The Reproducibility Manifesto provides some concrete actions that can help make your research more reproducible
When to think about this?
In order to make research reproducible/replicable, transparency is needed across all stages of research, starting at the conceptualization (what is the research protocol?) and data collection/analyses stages (which data are shown, which are not, and why this decision?), continuing into publication of the work (does the manuscript provide sufficient details regarding the used methodology/analysis protocol-are the data available?).
Available tools for reproducible and replicable research
As mentioned before, p-hacking and HARKing significantly reduce the potential to replicate research findings. As such, the use of preregistration and registered reports will have a very positive effect on the replicability of research.
Moreover, to increase the reproducibility and replicability of research, reporting guidelines and checklists have been drawn up for several disciplines.
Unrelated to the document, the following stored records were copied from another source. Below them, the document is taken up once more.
Lemma timeout_commits_time_up_witness :
  timerConsistent lastSecond = true
  /\ timerIntervalRef lastSecond = Some 2
  /\ timeLeft lastSecond <= 1
  /\ phase (step key lastSecond (IntervalFires 2)) = InProgress
  /\ evaluationResult (step key lastSecond (IntervalFires 2))
     = Some (mkResult false "Time's up! You need to be quicker.").
Proof.
  assert (H1 : timerConsistent lastSecond = true) by (vm_compute; reflexivity).
  assert (H2 : timerIntervalRef lastSecond = Some 2) by (vm_compute; reflexivity).
  assert (H3 : timeLeft lastSecond <= 1) by (vm_compute; lia).
  pose proof (timeout_commits_time_up key lastSecond 2 H1 H2 H3) as L.
  cbv zeta in L. destruct L as (_ & _ & _ & Hp & He & _).
  split; [exact H1|]. split; [exact H2|]. split; [exact H3|].
  split; [exact Hp | exact He].
Defined.

(** C9. Stopping the timer twice, or any number of times, is the same as
    stopping it once, and stopping a timer that is not running changes
    nothing.  Stopping runs no callback: the phase and the evaluation
    result stay as they are.  After a stop no interval is live, so no
    firing is possible.  Starting clears the interval held by the ref
    before it registers the new one: exactly one interval is live
    afterwards, with the full 30 seconds.  Once the timeout has fired no
    interval is live, so it cannot fire a second time. *)
Theorem timer_stop_idempotent_start_single (API_KEY : option string) (s : State) :
  timerConsistent s = true ->
  stopTimer (stopTimer s) = stopTimer s
  /\ (forall n, Nat.iter (S n) stopTimer s = stopTimer s)
  /\ (timerIntervalRef s = None -> stopTimer s = s)
  /\ timerIntervalRef (stopTimer s) = None
  /\ intervals (stopTimer s) = []
  /\ evaluationResult (stopTimer s) = evaluationResult s
  /\ phase (stopTimer s) = phase s
  /\ (forall id, step API_KEY (stopTimer s) (IntervalFires id) = stopTimer s)
  /\ (forall listening,
        timerIntervalRef (startTimer listening s) = Some (S (intervalSeq s))
        /\ intervals (startTimer listening s) = [mkInterval (S (intervalSeq s)) listening]
        /\ timeLeft (startTimer listening s) = QUESTION_TIME_LIMIT)
  /\ (forall id id',
        enabled s (IntervalFires id) = true -> timeLeft s <= 1 ->
        let fired := step API_KEY s (IntervalFires id) in
        step API_KEY fired (IntervalFires id') = fired).
Proof.
  intros H. destruct (stopTimer_stopped s H) as [Hr' Hi'].
  split; [apply stopTimer_idem|].
  split.
  { induction n as [|n IH]; [reflexivity|].
    change (stopTimer (Nat.iter (S n) stopTimer s) = stopTimer s).
    rewrite IH. apply stopTimer_idem. }
  split; [intros Hr; unfold stopTimer; now rewrite Hr|].
  split; [exact Hr'|]. split; [exact Hi'|].
  split; [now stopTimer_frame|].
  split; [now stopTimer_frame|].
  split; [intros id; now apply no_interval_no_fire|].
  split.
  - intros l. unfold startTimer. cbn. rewrite Hi'. stopTimer_frame. repeat split.
  - intros id id' He Ht fired. subst fired.
    pose proof (interval_enabled s id H He) as Hr.
    destruct (timeout_step API_KEY s id H Hr Ht) as (l & Hi & Hid & ->).
    apply no_interval_no_fire.
    unfold handleTimeUp, stopTimer, when. rewrite Hr, Hid.
    destruct (recognitionRef s && l); cbn; rewrite Hi; cbn; now rewrite Nat.eqb_refl.
Qed.

Lemma timer_stop_idempotent_start_single_witness :
  timerConsistent listening = true
  /\ stopTimer (stopTimer listening) = stopTimer listening
  /\ intervals (stopTimer listening) = [].
Proof.
  assert (H : timerConsistent listening = true) by (vm_compute; reflexivity).
  pose proof (timer_stop_idempotent_start_single key listening H) as L.
  destruct L as (Hidem & _ & _ & _ & Hi & _).
  split; [exact H|]. split; [exact Hidem | exact Hi].
Defined.

(** *** The score *)

Lemma autoSpeak_score (before after : State) : score (autoSpeak before after) = score after.
Proof. now autoSpeak_frame. Qed.

Lemma fire_score (API_KEY : option string) (s : State) (e : Event) :
  sessionBoundary e = false ->
  score (fire API_KEY e s) = score s + (if commitsCorrect API_KEY s e then 1 else 0).
Proof.
  intros Hb. destruct e; try discriminate; cbn [fire commitsCorrect];
    unfold_handlers; repeat (progress cbn); repeat (split_match; cbn); lia.
Qed.

Lemma step_score (API_KEY : option string) (s : State) (e : Event) :
  sessionBoundary e = false ->
  score (step API_KEY s e) = score s + (if commitsCorrect API_KEY s e then 1 else 0).
Proof.
  intros Hb. unfold step. destruct (enabled s e) eqn:He.
  - rewrite autoSpeak_score. now apply fire_score.
  - destruct e; cbn [commitsCorrect]; try lia.
    cbn in He. apply Nat.ltb_ge in He. apply nth_error_None in He. rewrite He. lia.
Qed.

Lemma run_app (API_KEY : option string) (s : State) (es es' : list Event) :
  run API_KEY s (es ++ es') = run API_KEY (run API_KEY s es) es'.
Proof. apply fold_left_app. Qed.

Lemma run_score (API_KEY : option string) (es : list Event) (s : State) :
  forallb (fun e => negb (sessionBoundary e)) es = true ->
  score (run API_KEY s es) = score s + correctCommits API_KEY s es.
Proof.
  revert s. induction es as [|e es IH]; intros s Hes; cbn.
  - lia.
  - cbn in Hes. apply andb_true_iff in Hes as [He Hes]. apply negb_true_iff in He.
    fold (run API_KEY (step API_KEY s e) es).
    rewrite (IH _ Hes), (step_score _ _ _ He). lia.
Qed.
These usually “specify a minimum set of items required for a clear and transparent account of what was done and what was found in a research study, reflecting, in particular, issues that might introduce bias into the research” (Adapted from the blog “It’s a kind of magic: how to improve adherence to reporting guidelines” Marshall, D. & Shananhan, D. (2016, February 12)).
Some examples include:
- The ARRIVE (Animal Research: Reporting of in Vivo Experiments) guidelines intended to improve the reporting of research using animals.
- The Materials Design Analysis Reporting (MDAR) Checklist for Authors that is applicable to studies in the life sciences.
- The ICMJE Recommendation for the Conduct, Reporting, Editing, and Publication of Scholarly work in Medical Journals.
- Within psychology, reporting standards for quantitative research in psychology have guidelines published by the American Psychological Association
- Inspiration for qualitative research can be drawn from the SRQR and COREQ standards..
- Researchers in humanities or empirical social sciences can look into the standard published by the American Educational Research Association (AERA).
- Resources for Reproducible Research by Reproducibility for Everyone
Finally, within certain fields, specific guidance and tools may exists to increase the reproducibility of the analyses (focusing on the code and software used).